I’m not familiar with the process. Is there a reasonable limit they are allowed to charge?

Avatar says:

Re: FOIA Request on FOIA Charges

There is. What you’re missing is that this is the reasonable charge.

It looks expensive because it’s got to be done meticulously so the other side can’t just say “well, that’s obviously after they deleted all the juicy e-mail, you should sanction them for underproducing!” That is the difference between “derp, I ran an outlook search and it came back with five e-mails” and “here’s the report of our forensics expert”. The task is more complicated than you know.

And yeah, you generally can’t file FOIA requests just to harass the office in question. They’ll just ignore it and dare you to put it in front of a judge, who will say “get out of my courtroom.”

Anonymous Coward says:

Almost seems like a third world country for the lack of rights the citizens are being given. Amazing no one higher up the chain sees anything wrong with how the officials of this city are acting.

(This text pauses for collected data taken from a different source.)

(** An element that adds 0 leaves the sum as it is, wherever it stands. *)
Lemma reduce_add_skip {A : Type} (f : A -> Q) (xs ys : list A) (x : A) :
  f x == 0 ->
  Js.reduce_add f (xs ++ x :: ys) == Js.reduce_add f (xs ++ ys).
Proof.
  intros Hx. unfold Js.reduce_add. rewrite !fold_add_app. cbn [fold_left].
  apply fold_add_comp; [intros; reflexivity|].
  unfold Js.add.
  rewrite (round_comp _ (fold_left (fun sum item => Js.round (sum + f item)) xs 0))
    by (rewrite Hx; ring).
  apply (fold_add_double f xs 0). reflexivity.
Qed.

End Numbers.

(** ** The drift of a sum of doubles *)

Section Drift.

Lemma power_pos (x : Q) (k : nat) : 0 < x -> 0 < Spec.power x k.
Proof.
  intros Hx. induction k as [|k IH]; cbn [Spec.power]; [reflexivity|].
  apply Qmult_lt_0_compat; assumption.
Qed.

Lemma power_up (k : nat) : 1 <= Spec.power (1 + Spec.u) k.
Proof.
  induction k as [|k IH]; cbn [Spec.power]; [lra|].
  assert (H : 0 <= Spec.u * Spec.power (1 + Spec.u) k).
  { apply Qmult_le_0_compat; [unfold Spec.u|]; lra. }
  lra.
Qed.

Lemma power_down (k : nat) :
  0 < Spec.power (1 - Spec.u) k /\ Spec.power (1 - Spec.u) k <= 1.
Proof.
  split; [apply power_pos; unfold Spec.u; lra|].
  induction k as [|k IH]; cbn [Spec.power]; [lra|].
  assert (Hp : 0 < Spec.power (1 - Spec.u) k) by (apply power_pos; unfold Spec.u; lra).
  assert (H : 0 <= Spec.u * Spec.power (1 - Spec.u) k).
  { apply Qmult_le_0_compat; [unfold Spec.u|]; lra. }
  lra.
Qed.

(** [(1 + u)^k * (1 - k u) <= 1]. *)
Lemma power_up_bernoulli (k : nat) :
  Spec.power (1 + Spec.u) k * (1 - inject_Z (Z.of_nat k) * Spec.u) <= 1.
Proof.
  induction k as [|k IH].
  - cbn [Spec.power]. change (inject_Z (Z.of_nat 0)) with 0. lra.
  - cbn [Spec.power]. rewrite Nat2Z.inj_succ, <- Z.add_1_r, inject_Z_plus.
    change (inject_Z 1) with 1.
    pose proof (power_up k) as Hp.
    set (P := Spec.power (1 + Spec.u) k) in *.
    assert (Hk : 0 <= inject_Z (Z.of_nat k)).
    { change 0 with (inject_Z 0). rewrite <- Zle_Qle. lia. }
    set (K := inject_Z (Z.of_nat k)) in *.
    assert (H1 : 0 <= P * (K * Spec.u * Spec.u)).
    { apply Qmult_le_0_compat; [lra|].
      apply Qmult_le_0_compat; [|unfold Spec.u; lra].
      apply Qmult_le_0_compat; [exact Hk|unfold Spec.u; lra]. }
    assert (H2 : 0 <= P * (Spec.u * Spec.u)).
    { apply Qmult_le_0_compat; [lra|]. unfold Spec.u. lra. }
    assert (E : (1 + Spec.u) * P * (1 - (K + 1) * Spec.u) ==
                P * (1 - K * Spec.u) - P * (K * Spec.u * Spec.u)
                - P * (Spec.u * Spec.u)) by ring.
    rewrite E. lra.
Qed.

(** For an array, whose length is below [2^32], the drift of [length + 2]
    roundings keeps a number that is at most 5 below 5.004 . *)
Lemma power_up_five (n : nat) (x : Q) :
  Spec.array_length n -> 0 <= x <= 5 ->
  Spec.power (1 + Spec.u) (n + 2) * x <= 5004 # 1000.
Proof.
  unfold Spec.array_length. intros Hn Hx.
  pose proof (power_up_bernoulli (n + 2)) as Hb.
  pose proof (power_up (n + 2)) as Hp.
  set (P := Spec.power (1 + Spec.u) (n + 2)) in *.
  assert (Hk : inject_Z (Z.of_nat (n + 2)) <= 4294967298).
  { change 4294967298 with (inject_Z 4294967298). rewrite <- Zle_Qle. lia. }
  set (K := inject_Z (Z.of_nat (n + 2))) in *.
  assert (H1 : P * (1 - 4294967298 * Spec.u) <= P * (1 - K * Spec.u)).
  { apply Qmult_le_l; [lra|]. unfold Spec.u. lra. }
  assert (H2 : P * x <= P * 5) by (apply Qmult_le_l; lra).
  unfold Spec.u in *. lra.
Qed.

(** One more term and one more rounding. *)
Lemma drift_step (p P a g acc f r : Q) :
  0 < p -> p <= 1 -> 1 <= P -> 0 <= a -> 0 <= g ->
  (1 - Spec.u) * g <= f -> f <= (1 + Spec.u) * g ->
  (1 - Spec.u) * p * a <= acc -> acc <= (1 + Spec.u) * P * a ->
  (1 - Spec.u) * (acc + f) <= r -> r <= (1 + Spec.u) * (acc + f) ->
  (1 - Spec.u) * ((1 - Spec.u) * p) * (a + g) <= r /\
  r <= (1 + Spec.u) * ((1 + Spec.u) * P) * (a + g).
Proof.
  unfold Spec.u. intros Hp0 Hp1 HP Ha Hg Hlo Hhi Hl Hh Rl Rh.
  assert (M1 : 0 <= (1 - p) * g) by (apply Qmult_le_0_compat; lra).
  assert (M2 : 0 <= (P - 1) * g) by (apply Qmult_le_0_compat; lra).
  assert (M3 : 0 <= p * a) by (apply Qmult_le_0_compat; lra).
  assert (M4 : 0 <= P * a) by (apply Qmult_le_0_compat; lra).
  split; lra.
Qed.

(** A sum of doubles, each within one rounding of its exact term, after
    [j + 1] roundings for the sum so far: every further term adds one
    rounding. *)
Lemma fold_add_drift {A : Type} (f g : A -> Q) (xs : list A) :
  Forall (fun x => 0 <= g x /\
                   (1 - Spec.u) * g x <= f x /\ f x <= (1 + Spec.u) * g x) xs ->
  forall (acc a : Q) (j : nat),
    0 <= a ->
    Spec.power (1 - Spec.u) (S j) * a <= acc ->
    acc <= Spec.power (1 + Spec.u) (S j) * a ->
    Spec.power (1 - Spec.u) (S j + List.length xs) * (a + Spec.Qsum (map g xs))
      <= fold_left (fun sum item => Js.add sum (f item)) xs acc /\
    fold_left (fun sum item => Js.add sum (f item)) xs acc
      <= Spec.power (1 + Spec.u) (S j + List.length xs) * (a + Spec.Qsum (map g xs)).
Proof.
  induction 1 as [|x xs [Hg [Hlo Hhi]] _ IH]; intros acc a j Ha Hl Hh.
  - cbn [fold_left map Spec.Qsum List.length]. rewrite Nat.add_0_r. split; lra.
  - cbn [fold_left map Spec.Qsum List.length].
    replace (S j + S (List.length xs))%nat with (S (S j) + List.length xs)%nat by lia.
    pose proof (power_up j) as Pj. pose proof (power_down j) as [pj0 pj1].
    assert (N0 : 0 <= acc + f x).
    { pose proof (power_down (S j)) as [q0 _].
      assert (0 <= Spec.power (1 - Spec.u) (S j) * a)
        by (apply Qmult_le_0_compat; lra).
      assert (0 <= (1 - Spec.u) * g x)
        by (apply Qmult_le_0_compat; [unfold Spec.u|]; lra).
      lra. }
    destruct (round_bounds (acc + f x) N0) as [Rl Rh].
    cbn [Spec.power] in Hl, Hh.
    destruct (drift_step _ _ a (g x) acc (f x) (Js.add acc (f x))
                pj0 pj1 Pj Ha Hg Hlo Hhi Hl Hh Rl Rh) as [Il Ih].
    assert (Ha' : 0 <= a + g x) by lra.
    destruct (IH (Js.add acc (f x)) (a + g x) (S j) Ha' Il Ih) as [Fl Fh].
    assert (Es : a + g x + Spec.Qsum (map g xs) == a + (g x + Spec.Qsum (map g xs)))
      by ring.
    rewrite Es in Fl, Fh. split; assumption.
Qed.

(** The double sum of [n] non-negative terms lies within [n + 1]
    roundings of the exact sum. *)
Lemma reduce_add_drift {A : Type} (f g : A -> Q) (xs : list A) :
  Forall (fun x => 0 <= g x /\
                   (1 - Spec.u) * g x <= f x /\ f x <= (1 + Spec.u) * g x) xs ->
  Spec.power (1 - Spec.u) (S (List.length xs)) * Spec.Qsum (map g xs)
    <= Js.reduce_add f xs /\
  Js.reduce_add f xs
    <= Spec.power (1 + Spec.u) (S (List.length xs)) * Spec.Qsum (map g xs).
Proof.
  intros H. unfold Js.reduce_add.
  destruct (fold_add_drift f g xs H 0 0 0%nat) as [Fl Fh]; try lra.
  cbn [Nat.add] in Fl, Fh.
  assert (E : 0 + Spec.Qsum (map g xs) == Spec.Qsum (map g xs)) by ring.
  rewrite E in Fl, Fh. split; assumption.
Qed.

(** The double quotient of such a sum by an exact positive number lies
    within [n + 2] roundings of the exact quotient. *)
Lemma quotient_drift (w e t : Q) (k : nat) :
  0 < t -> 0 <= e ->
  Spec.power (1 - Spec.u) k * e <= w ->
  w <= Spec.power (1 + Spec.u) k * e ->
  Spec.power (1 - Spec.u) (S k) * (e / t) <= Js.round (w / t) /\
  Js.round (w / t) <= Spec.power (1 + Spec.u) (S k) * (e / t).
Proof.
  intros Ht He Hl Hh.
  pose proof (power_up k) as Pk. pose proof (power_down k) as [pk0 pk1].
  cbn [Spec.power].
  set (P := Spec.power (1 + Spec.u) k) in *.
  set (p := Spec.power (1 - Spec.u) k) in *.
  assert (Hi : 0 < / t) by (apply Qinv_lt_0_compat; exact Ht).
  assert (Hw : 0 <= w).
  { assert (0 <= p * e) by (apply Qmult_le_0_compat; lra). lra. }
  assert (Q0 : 0 <= w / t) by (apply Qmult_le_0_compat; lra).
  destruct (round_bounds (w / t) Q0) as [Rl Rh].
  assert (Ql : p * e * / t <= w * / t) by (apply Qmult_le_compat_r; lra).
  assert (Qh : w * / t <= P * e * / t) by (apply Qmult_le_compat_r; lra).
  assert (U : 0 < Spec.u /\ Spec.u < 1) by (unfold Spec.u; split; reflexivity).
  unfold Qdiv in *.
  assert (Tl : (1 - Spec.u) * (p * e * / t) <= (1 - Spec.u) * (w * / t))
    by (apply Qmult_le_l; lra).
  assert (Th : (1 + Spec.u) * (w * / t) <= (1 + Spec.u) * (P * e * / t))
    by (apply Qmult_le_l; lra).
  assert (E1 : (1 - Spec.u) * p * (e * / t) == (1 - Spec.u) * (p * e * / t)) by ring.
  assert (E2 : (1 + Spec.u) * P * (e * / t) == (1 + Spec.u) * (P * e * / t)) by ring.
  rewrite E1, E2. split; lra.
Qed.

End Drift.

(** ** The summary aggregator *)

Section SummaryFacts.

Import Reviews.

Lemma count_or0 (r : ReviewData) : Js.or0 (count r) == Spec.count_of r.
Proof. apply or0_eq. Qed.

Lemma weight_or0 (r : ReviewData) :
  Js.or0 (rating r) * Js.or0 (count r) == Spec.rating_of r * Spec.count_of r.
Proof.
  unfold Spec.rating_of, Spec.count_of. rewrite !or0_eq. reflexivity.
Qed.

Lemma total_count_nonneg (data : list ReviewData) :
  Spec.counts_nonneg data -> 0 <= Spec.total_count data.
Proof.
  intros H. apply Qsum_nonneg. apply Forall_map. exact H.
Qed.

Lemma summary_totalReviews (data : list ReviewData) :
  totalReviews (summary data) == Spec.total_count data.
Proof.
  destruct data as [|r data]; [reflexivity|].
  unfold summary. cbn [List.length Nat.eqb totalReviews].
  apply reduce_sum_Qsum, count_or0.
Qed.

Lemma summary_sourceCount (data : list ReviewData) :
  sourceCount (summary data) = List.length data.
Proof. destruct data; reflexivity. Qed.

(** The average of the summary is a number: the guarded quotient, rounded
    to two decimals. *)
Lemma summary_avgRating (data : list ReviewData) :
  exists q, avgRating (summary data) = Js.Fin q /\
            q == Js.toFixed2 (quotient data).
Proof.
  destruct data as [|r data]; [exists 0; split; reflexivity|].
  unfold summary, quotient. cbn [List.length Nat.eqb avgRating].
  set (d := r :: data).
  pose proof (reduce_sum_Qsum _ _ d count_or0) as Hc.
  fold (Spec.total_count d) in Hc.
  rewrite (gt_comp _ (Spec.total_count d) 0 0 Hc (Qeq_refl 0)).
  destruct (Js.gt (Spec.total_count d) 0) eqn:G.
  - apply gt_iff in G. rewrite div_finite by lra.
    cbn [Js.toFixed2_number]. eexists. split; [reflexivity|].
    apply toFixed2_comp, round_comp. rewrite Hc. reflexivity.
  - cbn [Js.toFixed2_number]. eexists. split; reflexivity.
Qed.

Lemma weight_nonneg (r : ReviewData) :
  0 <= Spec.count_of r -> (0 < Spec.count_of r -> 0 <= Spec.rating_of r) ->
  0 <= Spec.rating_of r * Spec.count_of r.
Proof.
  intros Hc Hr. destruct (Qlt_le_dec 0 (Spec.count_of r)) as [Hpos|Hz].
  - apply Qmult_le_0_compat; [apply Hr, Hpos|exact Hc].
  - assert (E : Spec.count_of r == 0) by lra. rewrite E. lra.
Qed.

(** The weighted total of the code lies within [n + 1] roundings of the
    exact weighted total. *)
Lemma weighted_drift (data : list ReviewData) :
  Spec.counts_nonneg data -> Spec.ratings_nonneg data ->
  Spec.power (1 - Spec.u) (S (List.length data)) * Spec.total_weighted data
    <= weightedTotalRating data /\
  weightedTotalRating data
    <= Spec.power (1 + Spec.u) (S (List.length data)) * Spec.total_weighted data.
Proof.
  intros Hc Hr. unfold weightedTotalRating, Spec.total_weighted.
  apply reduce_add_drift.
  unfold Spec.counts_nonneg, Spec.ratings_nonneg in *.
  rewrite Forall_forall in *. intros r Hin.
  pose proof (weight_nonneg r (Hc r Hin) (Hr r Hin)) as Hg.
  split; [exact Hg|].
  unfold Js.mul. rewrite (round_comp _ _ (weight_or0 r)).
  apply round_bounds, Hg.
Qed.

Lemma total_weighted_nonneg (data : list ReviewData) :
  Spec.counts_nonneg data -> Spec.ratings_nonneg data ->
  0 <= Spec.total_weighted data.
Proof.
  intros Hc Hr. apply Qsum_nonneg. apply Forall_map.
  unfold Spec.counts_nonneg, Spec.ratings_nonneg in *.
  rewrite Forall_forall in *. intros r Hin.
  apply weight_nonneg; [apply Hc, Hin|apply Hr, Hin].
Qed.

Lemma weighted_mean_zero (data : list ReviewData) :
  Spec.total_count data == 0 -> Spec.weighted_mean data = 0.
Proof.
  intros H. unfold Spec.weighted_mean. apply Qeq_bool_iff in H. rewrite H.
  reflexivity.
Qed.

Lemma weighted_mean_pos (data : list ReviewData) :
  0 < Spec.total_count data ->
  Spec.weighted_mean data == Spec.total_weighted data / Spec.total_count data.
Proof.
  intros Hpos. unfold Spec.weighted_mean.
  destruct (Qeq_bool (Spec.total_count data) 0) eqn:E; [|reflexivity].
  apply Qeq_bool_iff in E. lra.
Qed.

(** The quotient lies within [n + 2] roundings of the exact weighted
    mean. *)
Lemma quotient_bounds (data : list ReviewData) :
  Spec.counts_nonneg data -> Spec.ratings_nonneg data ->
  Spec.power (1 - Spec.u) (List.length data + 2) * Spec.weighted_mean data
    <= quotient data /\
  quotient data
    <= Spec.power (1 + Spec.u) (List.length data + 2) * Spec.weighted_mean data.
Proof.
  intros Hc Hr. unfold quotient.
  destruct (Js.gt (Spec.total_count data) 0) eqn:G.
  - apply gt_iff in G. rewrite (weighted_mean_pos data G).
    replace (List.length data + 2)%nat with (S (S (List.length data))) by lia.
    destruct (weighted_drift data Hc Hr) as [Wl Wh].
    apply quotient_drift; try assumption.
    apply total_weighted_nonneg; assumption.
  - apply gt_false_iff in G. pose proof (total_count_nonneg data Hc) as Hn.
    assert (E : Spec.total_count data == 0) by lra.
    rewrite (weighted_mean_zero data E). split; lra.
Qed.

Lemma quotient_nonneg (data : list ReviewData) :
  Spec.counts_nonneg data -> Spec.ratings_nonneg data -> 0 <= quotient data.
Proof.
  intros Hc Hr. unfold quotient.
  destruct (Js.gt (Spec.total_count data) 0) eqn:G; [|lra].
  apply gt_iff in G. apply round_nonneg.
  destruct (weighted_drift data Hc Hr) as [Wl _].
  pose proof (total_weighted_nonneg data Hc Hr) as He.
  pose proof (power_down (S (List.length data))) as [p0 _].
  assert (0 <= Spec.power (1 - Spec.u) (S (List.length data)) * Spec.total_weighted data)
    by (apply Qmult_le_0_compat; lra).
  apply Qle_shift_div_l; [exact G|]. lra.
Qed.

Does not bode well for the rest of the country if the governor and the president see nothing wrong with how average citizens are being treated in ferguson

Math Man says:

Political Class Has Learned Well

Ferguson officials should announce that they are modeling their release of information to the press after President Obama’s administration: No reporter interviews, controlled leaks via political hack journalists, no questions from reporters at press conferences, threats of prosecution for treason for releasing information, surveillance of computers and phone calls, no pictures by the press except for government released official photos, etc. This has worked well for Obama. Seen any resignations from the White House Press corps? They should also use the phrase “most transparent county in the country” as many times as possible in their public statements.

Specifically on the response to FOIA, Ferguson officials should use the Obama method. Make a reasonable charge, just redact the hell out of the documents and take years to release them. Who knows the Chief might get the Nobel Prize for Peace.